DAERA Management Notes: Beef and sheep

As grass growth declines consider weaning lambs
As grass growth declines consider weaning lambs

SHEEP: Weaning

A number of factors help you decide when lambs should be weaned, with grass growth the main one. Beyond 60 days of age the energy intake of lambs from grass can be higher than that from milk. It is therefore vital to have sufficient young leafy grass to meet the demands of both ewes and lambs. If grass has been growing well, as it has, competition between ewe and lamb will be low. However as grass growth declines (as it typically does in July) they may start competing for grass. Grass measuring and budgets can help identify shortages and if lamb growth declines to less than 200g per day consider weaning lambs onto leafy pasture.

Ideally lambs should go on to clean pastures which have lower worm burdens, such as silage aftermaths or reseeds. If this isn’t possible, but you are currently rotationally grazing or using paddocks, it could be worthwhile setting up a leader/follower system. With this system weaned lambs enter a paddock first followed by a group of ewes from a different batch. This means lambs receive the very best of the sward with the lowest worm burden. The following ewes can graze down to the desired residual where there will be the greatest worm burden.

Weaning lambs gradually (staggering the removal of batches of ewes from a group) can reduce stress in lambs although it requires more labour and lambs and ewes remain on poorer swards. Abrupt weaning may result in higher stress levels in lambs but they can be moved onto better leafier swards which limit performance setbacks. Manage weaned ewes appropriately to reduce milk yields in the short term before grouping by body condition score to improve or maintain it.

Finishing off grass

Is a high lambing percentage, that is, over 175% vanity over sanity? Lambs finished off grass cost less to produce and the percentage of lambs finished this way is likely to decrease as the percentage of triplets increases.

Due to more milk and attention singles have the highest growth rates. Twins have the same genetic potential to grow but generally get less milk and therefore eat more grass with a higher worm burden. Due to intra-uterine growth restriction (reduced nutrient supply via the placenta) triplets grow much slower than singles or twins no matter how well they are fed. Select replacements from lambs who are twins from moderately prolific ewes with good rearing ability rather than lambs from extremely prolific ewes.


Continue to monitor service dates for spring calvers. Identify cows that are ‘slipping’ in calving dates and replace with in-calf heifers, as late calvers are often the least profitable. Ideally replace with heifers that will calve before the main calving period is due to start in spring.

Things to do in July!

Prepare for autumn calving. Do not try to reduce body condition score in the last six weeks of gestation as good nutrition is required during this time.

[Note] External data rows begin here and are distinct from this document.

(** * Derived analytics of the fleet dashboard

    A shallow embedding of the client-side computations of
    [frontend/app/dashboard/page.tsx]: the schedule aggregator
    ([computeScheduleKpis]), the risk bucket projector ([dynamicKpis]), the
    timeline builder ([buildGanttTasks]), the deferral explainer
    ([deferredJobsList]), the scenario runner ([runWhatIfAnalysis]) and the
    baseline counts that [runPipeline] stores.

    JavaScript numbers are kept behind an interface, [JSNumber], with two
    instances.  [float] is the binary64 numbers the program runs on; what
    is said of the program's sums, quotients and dates is said of it, or of
    every instance.  [Q], the exact rationals, is an idealisation: it
    serves where the inputs of a statement keep the program's arithmetic
    free of rounding (nothing scheduled, the projector at its neutral
    weights), and to say what a sum is in the specification's words.  The
    Date constructor sits behind [JSDate], with its binary64 instance.
    Counters that the program only increments, and array lengths, are
    natural numbers. *)

From Stdlib Require Import ZArith QArith Qround Qabs Lqa Lia Bool String.
From Stdlib Require Import DecimalString Floats.
From Stdlib Require Ascii DecimalNat.
From stdpp Require Import base list.

Local Open Scope Z_scope.

(** ** JavaScript numbers *)

Declare Scope js_scope.
Delimit Scope js_scope with js.

Class JSNumber (num : Type) := {
  num_of_Z : Z -> num;                 (* an integer literal, a length *)
  num_add : num -> num -> num;
  num_sub : num -> num -> num;
  num_mul : num -> num -> num;
  num_div : num -> num -> num;
  num_eqb : num -> num -> bool;        (* a === b *)
  num_leb : num -> num -> bool;        (* a <= b *)
  num_truthy : num -> bool;            (* ToBoolean(a) *)
  Math_max : num -> num -> num;
  Math_min : num -> num -> num;
  Math_round : num -> num;
  Number_toFixed1 : num -> num         (* Number(a.toFixed(1)) *)
}.

Notation "a + b" := (num_add a b) : js_scope.
Notation "a - b" := (num_sub a b) : js_scope.
Notation "a * b" := (num_mul a b) : js_scope.
Notation "a / b" := (num_div a b) : js_scope.
Notation "a === b" := (num_eqb a b) (at level 70, no associativity) : js_scope.
Notation "a <=? b" := (num_leb a b) : js_scope.

(** What the Date constructor makes of the number it is given (TimeClip):
    the time value the Date keeps, which [getTime] returns. *)
Class JSDate (num : Type) := {
  TimeClip : num -> num
}.

Definition num_of_nat {num : Type} `{!JSNumber num} (n : nat) : num :=
  num_of_Z (Z.of_nat n).

(** The decimal literal [m]e-[k], such as 0.35 = [dec 35 2]. *)
Definition dec {num : Type} `{!JSNumber num} (m : Z) (k : nat) : num :=
  (num_of_Z m / num_of_Z (10 ^ Z.of_nat k))%js.

(** [a || b] on numbers. *)
Definition num_or {num : Type} `{!JSNumber num} (a b : num) : num :=
  if num_truthy a then a else b.

(** *** Exact rationals *)

Module Exact.

Local Open Scope Q_scope.

(** Math.round: the nearest integer, a tie going towards +infinity. *)
Definition round (x : Q) : Q := inject_Z (Qfloor (x + (1 # 2))).

(** toFixed(1) rounds the magnitude to the nearest tenth, a tie going away
    from zero, and keeps the sign. *)
Definition toFixed1 (x : Q) : Q :=
  let tenths := inject_Z (Qfloor (Qabs x * 10 + (1 # 2))) / 10 in
  if Qle_bool 0 x then tenths else - tenths.

Definition max (a b : Q) : Q := if Qle_bool a b then b else a.
Definition min (a b : Q) : Q := if Qle_bool a b then a else b.

#[global] Instance number : JSNumber Q := {
  num_of_Z := inject_Z;
  num_add := Qplus;
  num_sub := Qminus;
  num_mul := Qmult;
  num_div := Qdiv;
  num_eqb := Qeq_bool;
  num_leb := Qle_bool;
  num_truthy := fun a => negb (Qeq_bool a 0);
  Math_max := max;
  Math_min := min;
  Math_round := round;
  Number_toFixed1 := toFixed1
}.

End Exact.

(** *** Binary64 *)

Module Binary64.

Local Open Scope float_scope.

(** The binary64 nearest to an integer. *)
Definition of_Z (n : Z) : float :=
  SF2Prim (binary_normalize prec emax n 0 false).

(** Math.max and Math.min: NaN is contagious and -0 is below +0. *)
Definition max (a b : float) : float :=
  if is_nan a || is_nan b then nan
  else if a <? b then b
  else if b <? a then a
  else if get_sign a then b else a.

Definition min (a b : float) : float :=
  if is_nan a || is_nan b then nan
  else if a <? b then a
  else if b <? a then b
  else if get_sign a then a else b.

(** Math.round: floor(x + 1/2) computed exactly on the value m * 2^e of
    [x]; a result of zero keeps the sign of [x]. *)
Definition round (x : float) : float :=
  match Prim2SF x with
  | S754_finite s m e =>
      if (0 <=? e)%Z then x
      else
        let d := (2 ^ (- e))%Z in
        let v := (if s then Z.neg m else Z.pos m) in
        let r := ((2 * v + d) / (2 * d))%Z in
        if (r =? 0)%Z && s then neg_zero else of_Z r
  | _ => x
  end.

(** Number(x.toFixed(1)).  toFixed picks the integer n nearest to
    10 * |x| (the larger one at a tie) and prints n / 10 with the sign of
    [x]; Number reads it back as the nearest binary64.  An integral [x]
    prints as itself.  When n is below 2^53 it is a binary64 and one
    division gives the nearest binary64 to n / 10; above that bound the
    binary64 numbers are at least 1/8 apart and the nearest one is [x]. *)
Definition toFixed1 (x : float) : float :=
  match Prim2SF x with
  | S754_finite s m e =>
      if (0 <=? e)%Z then x
      else
        let d := (2 ^ (- e))%Z in
        let n := ((2 * 10 * Z.pos m + d) / (2 * d))%Z in
        if (n <? 2 ^ 53)%Z
        then (if s then - (of_Z n / of_Z 10) else of_Z n / of_Z 10)
        else x
  | S754_zero _ => zero
  | _ => x
  end.

(** TimeClip: NaN for a number that is not finite or lies beyond
    8.64e15 ms on either side; otherwise the number truncated towards zero
    to a whole millisecond, and +0 for -0.  A binary64 of magnitude 2^52 or
    more is a whole number, so the bound can be tested on the truncated
    magnitude [n]; within the bound [n] is below 2^53 and is a binary64. *)
Definition TimeClip (t : float) : float :=
  match Prim2SF t with
  | S754_zero _ => zero
  | S754_finite s m e =>
      let n :=
        (if 0 <=? e then Z.pos m * 2 ^ e else Z.pos m / 2 ^ (- e))%Z in
      if (8640000000000000 <? n)%Z then nan
      else if s then of_Z (- n) else of_Z n
  | _ => nan
  end.

(** The exact value of a finite binary64, 0 for an infinity or NaN. *)
Definition value (x : float) : Q :=
  match Prim2SF x with
  | S754_finite s m e =>
      let magnitude :=
        (if 0 <=? e then inject_Z (Z.pos m * 2 ^ e)
         else Qmake (Z.pos m) (Z.to_pos (2 ^ (- e))))%Z in
      if s then Qopp magnitude else magnitude
  | _ => 0%Q
  end.

#[global] Instance number : JSNumber float := {
  num_of_Z := of_Z;
  num_add := PrimFloat.add;
  num_sub := PrimFloat.sub;
  num_mul := PrimFloat.mul;
  num_div := PrimFloat.div;
  num_eqb := PrimFloat.eqb;
  num_leb := PrimFloat.leb;
  num_truthy := fun a => negb (is_zero a || is_nan a);
  Math_max := max;
  Math_min := min;
  Math_round := round;
  Number_toFixed1 := toFixed1
}.

#[global] Instance date : JSDate float := {
  TimeClip := TimeClip
}.

End Binary64.

(** ** Loops and arrays *)

(** [arr.forEach((x, idx) => body)], the body acting on the variables [s]
    it closes over. *)
Fixpoint forEach_from {A S : Type} (body : A -> nat -> S -> S)
    (idx : nat) (arr : list A) (s : S) : S :=
  match arr with
  | [] => s
  | x :: rest => forEach_from body (Datatypes.S idx) rest (body x idx s)
  end.

Definition forEach {A S : Type} (body : A -> nat -> S -> S)
    (arr : list A) (s : S) : S :=
  forEach_from body 0 arr s.

(** [arr.push(x)]. *)
Definition push {A : Type} (arr : list A) (x : A) : list A := arr ++ [x].

(** The decimal digits of an index, as a template literal prints them. *)
Definition string_of_nat (n : nat) : string :=
  NilEmpty.string_of_uint (Nat.to_uint n).

(** ** Data model *)

(** The fleet's size and its three risk buckets. *)
Record FleetKPIs (A : Type) := {
  total : A;
  healthy : A;
  warning : A;
  highRisk : A
}.
Arguments total {A}.
Arguments healthy {A}.
Arguments warning {A}.
Arguments highRisk {A}.
Arguments Build_FleetKPIs {A}.

Section Dashboard.

Context {num : Type} `{!JSNumber num} `{!JSDate num}.

Local Open Scope string_scope.

(** A job as the optimizer returns it; [revenue] may be missing. *)
Record ScheduleJob := {
  Job_ID : string;
  start : num;
  end_ : num;
  deadline_hours : num;
  revenue : option num
}.

Record MachineSchedule := { schedule : list ScheduleJob }.

(** The optimizer's response.  [machine_schedules] is an object keyed by
    machine id, kept as its entries in enumeration order; either field may
    be missing. *)
Record Schedule := {
  machine_schedules : option (list (string * MachineSchedule));
  unassigned_jobs : option (list string)
}.

Definition Object_values {V : Type} (o : list (string * V)) : list V :=
  map snd o.
Definition Object_entries {V : Type} (o : list (string * V))
  : list (string * V) := o.

Record Weights := { w_throughput : num; w_risk : num; w_cost : num }.

Record ScheduleKpis := {
  totalScheduled : nat;
  unassigned : nat;
  onTime : nat;
  late : nat;
  totalRevenue : num;
  avgUtilization : num
}.

Record MachineRiskRecord := {
  Machine_ID : string;
  health_score : num;
  risk_level : string
}.

Record ScenarioResult := {
  scenario : string;
  scheduled : nat;
  sr_unassigned : nat
}.

(** A Date, by the time value it keeps: a whole number of milliseconds, or
    NaN for an Invalid Date. *)
Record Date := { getTime : num }.

(** [new Date(t)] for a number [t]. *)
Definition new_Date (t : num) : Date := {| getTime := TimeClip t |}.

(** [a >= b] on Dates compares their time values, as [b <= a] does on the
    numbers. *)
Definition Date_geb (a b : Date) : bool := (getTime b <=? getTime a)%js.

Record TaskStyles := {
  progressColor : string;
  progressSelectedColor : string
}.

Record Task := {
  id : string;
  name : string;
  task_start : Date;
  task_end : Date;
  type_ : string;
  progress : nat;
  isDisabled : bool;
  styles : TaskStyles
}.

Record DeferredJob := { deferred_id : string; reason : option string }.

(** The component's state, as far as the analytics read or write it. *)
Record Dashboard := {
  scheduleData : option Schedule;
  scenarioData : list ScenarioResult;
  weights : Weights;
  scheduleKpis : ScheduleKpis;
  kpis : FleetKPIs num
}.

Definition setScheduleKpis (v : ScheduleKpis) (d : Dashboard) : Dashboard :=
  {| scheduleData := scheduleData d; scenarioData := scenarioData d;
     weights := weights d; scheduleKpis := v; kpis := kpis d |}.

Definition setScenarioData (v : list ScenarioResult) (d : Dashboard)
  : Dashboard :=
  {| scheduleData := scheduleData d; scenarioData := v;
     weights := weights d; scheduleKpis := scheduleKpis d; kpis := kpis d |}.

(** The state the component starts from. *)
Definition initial : Dashboard :=
  {| scheduleData := None;
     scenarioData := [];
     weights := {| w_throughput := dec 65 2; w_risk := dec 75 2;
                   w_cost := dec 45 2 |};
     scheduleKpis := {| totalScheduled := 0; unassigned := 0; onTime := 0;
                        late := 0; totalRevenue := num_of_Z 0;
                        avgUtilization := num_of_Z 0 |};
     kpis := {| total := num_of_Z 0; healthy := num_of_Z 0;
                warning := num_of_Z 0; highRisk := num_of_Z 0 |} |}.

(** ** Schedule aggregator *)

(** The local variables of [computeScheduleKpis]. *)
Record Totals := {
  t_totalScheduled : nat;
  t_onTime : nat;
  t_late : nat;
  t_totalRevenue : num;
  t_totalBusyHours : num;
  t_machineCount : nat
}.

Continue to monitor and control worm burdens in sheep and cattle if necessary. Damp, warm conditions can increase burdens. Mixed grazing between cattle and sheep not only improves sward utilisation but also reduces their individual worm challenge. Dairy bred beef require particular attention.

Is it worth taking faecal samples from first calving autumn heifers? Depending on treatments in a previous grazing they may not have fully built up their immunity.

Should the opportunity arise through good weather alleviate soil compaction when swards are down at residual levels.

Monitor sheep for fly strike and if necessary apply an appropriate product before a period of challenge.